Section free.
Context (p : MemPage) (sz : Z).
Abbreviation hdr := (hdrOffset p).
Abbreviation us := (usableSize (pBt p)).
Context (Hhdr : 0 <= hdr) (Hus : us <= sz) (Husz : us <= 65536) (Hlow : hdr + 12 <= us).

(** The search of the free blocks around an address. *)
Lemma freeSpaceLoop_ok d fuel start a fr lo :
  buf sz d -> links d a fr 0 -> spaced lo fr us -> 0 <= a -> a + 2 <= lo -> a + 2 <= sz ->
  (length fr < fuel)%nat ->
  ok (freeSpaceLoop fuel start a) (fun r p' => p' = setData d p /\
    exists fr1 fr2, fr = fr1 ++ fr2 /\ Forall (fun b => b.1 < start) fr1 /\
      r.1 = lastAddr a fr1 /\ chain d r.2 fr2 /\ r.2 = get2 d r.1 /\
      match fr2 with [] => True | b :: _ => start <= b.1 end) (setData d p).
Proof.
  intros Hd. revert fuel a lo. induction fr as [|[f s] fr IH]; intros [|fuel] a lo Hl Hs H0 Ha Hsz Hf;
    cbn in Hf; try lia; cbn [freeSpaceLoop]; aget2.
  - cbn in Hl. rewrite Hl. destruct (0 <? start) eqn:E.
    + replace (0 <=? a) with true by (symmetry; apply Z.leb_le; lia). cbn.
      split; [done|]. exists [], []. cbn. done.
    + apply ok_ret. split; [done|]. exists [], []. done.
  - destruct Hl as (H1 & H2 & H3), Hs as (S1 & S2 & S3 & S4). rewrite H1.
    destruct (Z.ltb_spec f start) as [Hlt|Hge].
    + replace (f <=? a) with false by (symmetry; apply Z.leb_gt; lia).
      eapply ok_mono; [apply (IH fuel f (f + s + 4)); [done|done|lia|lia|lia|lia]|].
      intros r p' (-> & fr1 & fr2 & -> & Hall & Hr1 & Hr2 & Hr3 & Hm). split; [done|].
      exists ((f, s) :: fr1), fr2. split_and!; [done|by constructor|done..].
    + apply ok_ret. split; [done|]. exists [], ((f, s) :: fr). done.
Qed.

+++++

Reproduce exactly the section above that begins at the line containing "match fr2 with" and ends at the line containing "destruct (Z.ltb_spec f", leaving out all other lines.

      match fr2 with [] => True | b :: _ => start <= b.1 end) (setData d p).
Proof.
  intros Hd. revert fuel a lo. induction fr as [|[f s] fr IH]; intros [|fuel] a lo Hl Hs H0 Ha Hsz Hf;
    cbn in Hf; try lia; cbn [freeSpaceLoop]; aget2.
  - cbn in Hl. rewrite Hl. destruct (0 <? start) eqn:E.
    + replace (0 <=? a) with true by (symmetry; apply Z.leb_le; lia). cbn.
      split; [done|]. exists [], []. cbn. done.
    + apply ok_ret. split; [done|]. exists [], []. done.
  - destruct Hl as (H1 & H2 & H3), Hs as (S1 & S2 & S3 & S4). rewrite H1.
    destruct (Z.ltb_spec f start) as [Hlt|Hge].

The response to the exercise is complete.